Provider groups gearing up to participate in the Medicare Accountable Care Organization (ACO) pilot programs created in the new health reform law face a daunting task of preparing. That’s because even though the programs start in January 2012, CMS is nowhere close to issuing the regulations defining how performance will be measured or savings computed and shared with providers, and says it can’t even discuss those topics yet. But there are some recent public- and private-sector programs that give a good idea of what to expect, experts say.
One clear implication is that the law’s ACO provisions “massively” favor multispecialty physician practices not associated with hospitals, Francois de Brantes, CEO of Bridges to Excellence, tells HRW. His private-sector organization now operates in 13 states and has paid $12.4 million to providers through programs with financial incentives to deliver safer, more effective and efficient care.
At least initially, ACOs probably will use claims-based measures and will measure savings based on a three-year trend, with the precise terms perhaps negotiated individually between CMS and each ACO to account for geographical and other differences, Larry Kocot tells HRW. A former top CMS official, Kocot now is deputy director of the Engelberg Center for Health Reform at the Brookings Institution, which has been co-sponsoring a private-sector ACO initiative that influenced the ACO provisions in the reform law.
The statute, which authorizes ACOs in fee-for-service Medicare, defines them as provider-based organizations comprised of multiple levels of providers and responsible for the full continuum of care. They are held accountable for overall costs and quality of care and share in the savings from it. The statute lists certain provider entities as eligible to participate (e.g., group practices, networks of individual practices, physician-hospital organizations and integrated delivery networks), but also allows for other groups that the HHS secretary deems appropriate.
The statute does not spell out performance measures, expenditure benchmarks, how savings would be measured, savings thresholds to qualify for payments, or even the portion of savings ACOs would get. And CMS spokesperson Peter Ashkenaz tells HRW “it’s too early for us to discuss any of this.”
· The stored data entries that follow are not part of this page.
(** * OpenSky time clock

    A shallow embedding of the time-entry routes (backend/routes/time.js),
    the admin approval and payroll routes (backend/routes/admin.js), the
    client-side form validation (frontend TimeEntryModal.tsx) and the
    pay-period calculator (frontend types/index.ts), followed by the
    properties of the specification that were checked against them.

    Conventions of the embedding:
    - a table is the list of its rows, in insertion order; a SELECT is a
      [filter], an UPDATE a [map], an INSERT appends a row;
    - an instant (TIMESTAMP column, JS Date) is its number of milliseconds
      since the epoch, a [Z]; CURRENT_TIMESTAMP / NOW() is the argument
      [now] of a handler; where Dates are computed with, a Date is an
      [option Z], [None] being the Invalid Date, and the time zone of the
      host is an argument;
    - a nullable column is an [option];
    - a handler maps the database to an HTTP response and the database
      after the request. *)

From Stdlib Require Import ZArith List Bool Lia.
From Stdlib Require Import Strings.String.
From Stdlib Require Import Floats.
Import ListNotations.
Local Open Scope Z_scope.
(** [int(s)] on a string, base 10: surrounding whitespace, an optional
    sign, then the digits; [ValueError] otherwise. *)
Definition int_of_str (s : string) : result Z :=
  let t := strip s in
  let '(neg, body) :=
    match t with
    | String c r =>
        if Ascii.eqb c "-" then (true, r)
        else if Ascii.eqb c "+" then (false, r)
        else (false, t)
    | "" => (false, t)
    end in
  match int_digits body 0 false with
  | Some v => Ok (if neg then - v else v)
  | None => Raise ValueError
  end.

(** [s.split(sep)] for a one-character separator: never empty. *)
Fixpoint split_on (sep : ascii) (s : string) : list string :=
  match s with
  | "" => [""]
  | String c t =>
      if Ascii.eqb c sep then "" :: split_on sep t
      else match split_on sep t with
           | h :: r => String c h :: r
           | [] => [String c ""]
           end
  end.

(** [s.split()]: the maximal runs of non-whitespace characters. *)
Fixpoint split_ws (s : string) : list string :=
  match s with
  | "" => []
  | String c t =>
      if is_space c then split_ws t
      else match t with
           | "" => [String c ""]
           | String c' _ =>
               if is_space c' then String c "" :: split_ws t
               else match split_ws t with
                    | w :: ws => String c w :: ws
                    | [] => [String c ""]
                    end
           end
  end.

(** [xs[i]] for [i >= 0]. *)
Definition index {A : Type} (xs : list A) (i : nat) : result A :=
  match nth_error xs i with
  | Some a => Ok a
  | None => Raise IndexError
  end.

(** [needle in hay] on strings. *)
Fixpoint contains (needle hay : string) : bool :=
  String.prefix needle hay
  || match hay with
     | "" => false
     | String _ t => contains needle t
     end.

(** Truth value of a string: non-empty. *)
Definition truthy_str (s : string) : bool :=
  match s with
  | "" => false
  | _ => true
  end.

(** [d.get(k, default)] on a dictionary with string keys, kept as an
    association list. *)
Fixpoint dict_get {V : Type} (d : list (string * V)) (k : string) (default : V) : V :=
  match d with
  | [] => default
  | (k', v) :: d' => if String.eqb k' k then v else dict_get d' k default
  end.

End Py.

Import Py.

Notation "x <- c ;; k" := (Py.bind c (fun x => k))
  (at level 61, c at next level, right associativity).

Local Open Scope string_scope.
Local Open Scope Z_scope.

(* ================================================================== *)
(** * Data *)
(* ================================================================== *)

(** A PIL image: the components read only its size. *)
Module Image.
Record t : Set := mk { width : Z; height : Z }.
End Image.

(** A detection dictionary. ['x'] and ['y'] are read with [d[...]], the
    other keys with [d.get(..., default)], so they may be absent. *)
Module Detection.
Record t : Set := mk {
  x : num;
  y : num;
  conf : option num;
  manual : option bool;
  method : option string
}.
End Detection.

(** A region of interest [(x1, y1, x2, y2)]. *)
Definition ROI : Set := (Z * Z * Z * Z)%type.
With little concrete detail, the first step for provider entities wanting to participate in the new ACOs is to measure current and historical Medicare spending, and recognize that the reform law provides no new money to pay for the ACO program, says Douglas Hastings. A frequent speaker at ACO conferences, Hastings chairs the board at health care law firm Epstein Becker & Green. Then, he says, the government needs to set target savings levels and a formula for splitting savings if those targets are achieved.
While he cautions there is no basis for saying the CMS rules will come out this way, Hastings notes that an ACO project involving the Brookings Institution, the Dartmouth Institute for Health Policy and Clinical Analysis and hospitals gives 80% of the savings to providers.
ACOs under the new law, he points out, will need to have enough primary care physicians to deliver care to at least 5,000 Medicare beneficiaries. The law doesn’t specify payment methodology for the program but does allow use of partial capitation arrangements.
He says ACOs should expect to be measured on the basis of patient outcomes and satisfaction as well as cost efficiency.
Expect Use of Claims Data to Measure Quality
Specifically, says Kocot, providers should expect claims data to be used in such quality measures as cancer screening, depression follow-up and management, testing for hemoglobin A1c and lipid levels, testing for appropriate use of high-risk medications, and timely outpatient follow-up for congestive heart failure (CHF) patients. It is not yet known, he says, whether just process measures as opposed to actual results will be used as quality measures.
Kocot contends although “some ACOs will fail,” successful ones could share in significant savings, based on factors such as the results of the recent Medicare Physician Group Practice (PGP) demonstration program. After three years, he notes, all 10 participating sites in the PGP met quality goals and, in the third year, five of the 10 met savings goals and reaped a total of $25 million in rewards.
For physician groups, the steps needed under an ACO-type structure are clear and measurable, suggests de Brantes. They include avoiding hospitalizations, emergency department visits, and unnecessary use of specialists and diagnostic services, plus improving outcomes on patients with chronic illnesses, he says. With CHF patients, he adds, the bulk of expenditures may be on avoidable hospitalizations, so that groups preventing these can save “real money.”
The ACO language “seems to be implying some sort of gain-sharing,” de Brantes asserts, adding “whether it’s 50-50 or 60-40, I don’t know.” He notes that in the PGP, which involves very large groups, it has been 50-50.
For hospitals, measuring and compensating for performance in an ACO is “tremendously challenging,” he contends.
The scope of services is far greater, he explains, and you’re dealing with inpatient, acute medical and even outpatient services if the hospital has a clinic. Computing savings becomes “very tricky” since you have to assess such things as what should be the prevalence of knee replacements and strokes. There might be 500 or more measures, says de Brantes.
There are issues even for multispecialty group practices, de Brantes adds. If the group is already doing well, according to de Brantes, it may be hard to achieve additional savings. And practices tied in with hospitals may have another issue since the revenue gain of a small reward stemming from cutting hospital utilization may be dwarfed by the loss of hospital revenue.